ABSTRACT=Pelvic organ prolapse (POP) is one contributor to recent increases in sow mortality that have been observed in some populations and environments, leading to financial losses and welfare concerns. With inconsistent previous reports, the objective here was to investigate the role of genetics on susceptibility to POP, using data on 29,526 genotyped purebred sows (25K), collected from 2012 to 2022 in two US multiplier farms with high incidence. The incidence rate of POP was 7.1% among culled and dead sows and ranged from 2 to 4% of all sows present by parity. Given the low incidence of POP for parities 1 and >6, only data from parities 2 to 6 were retained for analyses. Genetic analyses were conducted both across parities, using cull data (culled for POP versus another reason), and by parity, using farrowing data (culled for POP versus culled for another reason or not culled). Estimates of heritability from univariate logit models on the underlying scale were 0.35 ± 0.02 for the across parity analyses and ranged from 0.41 ± 0.03 in parity 2 to 0.15 ± 0.07 in parity 6 for the by-parity analyses.
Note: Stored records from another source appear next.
(** Rounding up, unless the amount is so large that the next multiplication overflows. *)
Lemma round_up_64_ge a :
  in_u 128 a → a ≤ round_up_64 a ∨ umax 128 < round_up_64 a * 10000.
Proof.
  intros Ha. rewrite round_up_64_spec by done. unfold saturating_add, umax, in_u in *.
  destruct (Z.lt_ge_cases (a + 63) (2 ^ 128)).
  - left. rewrite Z.min_l by lia. pose proof (Z.div_mod (a + 63) 64). pose proof (Z.mod_pos_bound (a + 63) 64). lia.
  - right. rewrite Z.min_r by lia. vm_compute. done.
Qed.

Lemma effective_out_ge p ab amount_out slip fee out :
  0 ≤ amount_out → 0 ≤ slip → 0 ≤ host_fee_bps p → 0 ≤ fee →
  effective_out p ab amount_out slip fee = Ok out →
  amount_out * 10000 ≤ umax 128 ∧ slip ≤ 10000 ∧ amount_out * (10000 + slip) / 10000 ≤ out.
Proof.
  intros Ha Hs Hh Hf. unfold effective_out. destruct (Z.ltb_spec 10000 slip) as [|Hle]; [done|].
  intros (pr & [-> Hpr]%mul_or_err_ok & Hout)%rbind_ok.
  assert (saturating_add 128 slip 10000 = 10000 + slip) as Hsl
    by (unfold saturating_add, umax; lia). rewrite Hsl in *.
  split_and!; [nia|done|]. destruct ab; [|injection Hout as <-; lia].
  apply rbind_ok in Hout as (pr & [-> Hpr']%mul_or_err_ok & [= <-]).
  apply div_ge_factor; [apply Z.div_pos; nia|]. apply fee_factor_ge; [|lia].
  unfold saturating_add. unfold umax. lia.
Qed.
Estimates of genetic correlations of POP between parities based on bivariate linear models indicated a similar genetic basis of POP across parities but decreased with increasing distance between parities. Genome wide association analyses revealed six 1 Mb windows that explained more than 1% of the genetic variance in the across parity data. Most regions were confirmed in several by-parity analyses. Functional analyses of the identified genomic regions showed a potential role of several genes on chromosomes 1, 3, 7, 10, 12, and 14 in susceptibility to POP, including the Estrogen Receptor gene. Gene set enrichment analyses showed that genomic regions that explained more variation for POP were enriched for several terms from custom transcriptome and gene ontology libraries. In conclusion, this study confirms the influence of genetics in the susceptibility of POP in this population and environment and identified candidate genes and biological processes to target to better understand and mitigate the incidence of POP.